Revealed: The Treasury mandarin who said losing £1bn for the taxpayer was “value for money”
There has been enormous outrage about the £1bn loss to the taxpayer caused by the sale of the first tranche of Royal Bank of Scotland shares. An article in The Guardian on August 4 reported not only expected criticism from Labour but concern from a banking analyst that the share price of RBS was too low to justify the sale.
What was only briefly mentioned was that the second most powerful mandarin in the Treasury had also given the go ahead. You might expect him to bow and scrape to the Chancellor but actually he has more powers than you might think and he needn’t have followed his instructions. If an accounting officer believes that a government minister is about to make a decision that will lead to a big loss to the taxpayer he can refuse to approve the action.
These actions are not taken lightly – one of the most recent examples being the refusal by Richard Heaton (soon to become Permanent Secretary at MoJ) who requested one, on value for money grounds, on 26 June over extra funding for the Kids company charity. He was overruled by ministers who have now seen to have made a big mistake as recent coverage reveals.
John Kingman could have done the same thing. He would face being overruled by George Osborne but it would have caused a furore and triggered an eventual Whitehall investigation.
Instead as this letter above shows he has positively embraced the sale.

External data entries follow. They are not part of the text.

(** Lines that are not given back unchanged: every line outside
    [roundTrips] comes back different. *)
Lemma toggleSingle_twice_only (l : jsstring) :
  toggleSingle (toggleSingle l) = l -> roundTrips l = true.
Proof.
  destruct (leading_space_split l) as (Hl & Hws & Hbody).
  remember (takeWhile is_space l) as ws eqn:Ews.
  remember (dropWhile is_space l) as body eqn:Ebody.
  clear Ews Ebody. subst l.
  rewrite (roundTrips_shape ws body Hws Hbody).
  destruct (is_empty body) eqn:Hemp; [reflexivity|].
  destruct (starts_with commentToken body) eqn:Hc.
  - rewrite (toggleSingle_shape ws body Hws Hbody), Hemp, Hc.
    pose proof (starts_with_prefix _ _ Hc) as Hb. simpl length in Hb.
    remember (drop 2 body) as r eqn:Er. clear Er.
    pose proof (length_dropOneSpace r) as Hlen.
    destruct (leading_space_split (dropOneSpace r)) as (Hr & Hws2 & Hbody2).
    remember (takeWhile is_space (dropOneSpace r)) as ws2 eqn:Ews2.
    remember (dropWhile is_space (dropOneSpace r)) as body2 eqn:Ebody2.
    clear Ews2 Ebody2.
    rewrite Hr, app_assoc.
    assert (Hws12 : forallb is_space (ws ++ ws2) = true)
      by (rewrite forallb_app, Hws, Hws2; reflexivity).
    rewrite (toggleSingle_shape (ws ++ ws2) body2 Hws12 Hbody2).
    pose proof (f_equal length Hr) as Hrl. rewrite length_app in Hrl.
    assert (Hlb : length body = (2 + length r)%nat)
      by (rewrite Hb at 1; reflexivity).
    destruct (is_empty body2) eqn:He2.
    { intros Heq%(f_equal length). rewrite !length_app in Heq. lia. }
    destruct (starts_with commentToken body2) eqn:Hc2.
    { intros Heq%(f_equal length). rewrite !length_app in Heq.
      pose proof (length_dropOneSpace (drop 2 body2)) as Hd.
      rewrite length_drop in Hd. lia. }
    rewrite <- app_assoc. intros Heq%app_inv_head.
    rewrite Hb in Heq.
    set (m2 := takeWhile (fun c => negb (is_line_terminator c)) body2) in *.
    destruct ws2 as [|a ws2].
    + change ([45; 45] ++ 32 :: m2 = [45; 45] ++ r) in Heq.
      apply app_inv_head in Heq. subst r.
      change (m2 = body2) in Hr.
      rewrite Hb.
      change (starts_with (lit "-- ") (commentToken ++ 32 :: m2)) with true.
      change (drop 3 (commentToken ++ 32 :: m2)) with m2.
      rewrite Hr.
      rewrite (plainBody_intro body2 Hbody2 He2 Hc2 Hr).
      now rewrite orb_true_r.
    + change (a :: (ws2 ++ lit "-- " ++ m2) = 45 :: (45 :: r)) in Heq.
      injection Heq as -> _.
      vm_compute in Hws2. discriminate Hws2.
  - rewrite toggleSingle_twice_plain by assumption.
    intros Htake%app_inv_head.
    rewrite (plainBody_intro body Hbody Hemp Hc Htake).
    now rewrite orb_true_r.
Qed.

Lemma In_drop (x : N) (n : nat) (l : jsstring) : In x (drop n l) -> In x l.
Proof.
  revert l. induction n as [|n IH]; intros [|a l]; simpl; auto.
Qed.

Lemma In_takeWhile (q : N -> bool) (x : N) (l : jsstring) :
  In x (takeWhile q l) -> In x l.
Proof.
  induction l as [|a l IH]; simpl; [tauto|].
  destruct (q a); simpl; tauto.
Qed.

Lemma In_dropOneSpace (x : N) (l : jsstring) :
  In x (dropOneSpace l) -> In x l.
Proof.
  destruct l as [|c l]; simpl; [tauto|]. destruct (is_space c); simpl; tauto.
Qed.

(** Toggling a single line gives a single line. *)
Lemma toggleSingle_single_line (l : jsstring) :
  free_of 10 l -> free_of 10 (toggleSingle l).
Proof.
  destruct (leading_space_split l) as (Hl & Hws & Hbody).
  intros Hfree. rewrite Hl, (toggleSingle_shape _ _ Hws Hbody).
  assert (Hw : free_of 10 (takeWhile is_space l))
    by (intros H%In_takeWhile; now apply Hfree).
  assert (Hb : free_of 10 (dropWhile is_space l))
    by (intros H%In_dropWhile; now apply Hfree).
  destruct (is_empty _); [exact Hw|].
  destruct (starts_with _ _).
  - intros [H|H%In_dropOneSpace%In_drop]%in_app_or; [now apply Hw | now apply Hb].
  - intros [H|H]%in_app_or; [now apply Hw|].
    change (In 10 (45 :: 45 :: 32
                   :: takeWhile (fun c => negb (is_line_terminator c))
                        (dropWhile is_space l))) in H.
    destruct H as [H|[H|[H|H%In_takeWhile]]]; try discriminate H.
    now apply Hb.
Qed.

“ I am satisfied that a sale at this time would offer good value for money for the taxpayer and meets all other requirements in accordance with the principles of Managing Public Money,” he wrote to George Osborne.
Really? Now John Kingman is one of the cleverest mandarins in Whitehall. He hates holidays, lives in Leicester Square and one former colleague describes him in these words: “His arrogance is only marginally ahead of his considerable intelligence, whereas with most ambitious men of his ilk the gap is rather larger.” A profile in 2009 by political editor George Parker in the Financial Times says it all.
He writes “If he can achieve the goal of unwinding the taxpayer’s stake ( in RBS) at a profit, his route to the top of the civil service is clear, even if some question whether he has the patience to manage such a huge, traditional organisation. “
Well at the moment he hasn’t – he has acquiesced in a £1 billion tax loss. And I am not the only one who has noticed this. The National Audit Office, Parliament’s financial watchdog, which reports on state asset sales, confirmed to me “We are watching the situation”.
They will have to make a report on this. This will lead him to have to appear before the House of Commons public accounts committee to justify why he approved what was done. No doubt the government would like Parliament to take its time – perhaps not report until the entire sale is over – but that won’t be until 2020.
I say the huge loss to the taxpayer should not go unchallenged for years. Bring it on now!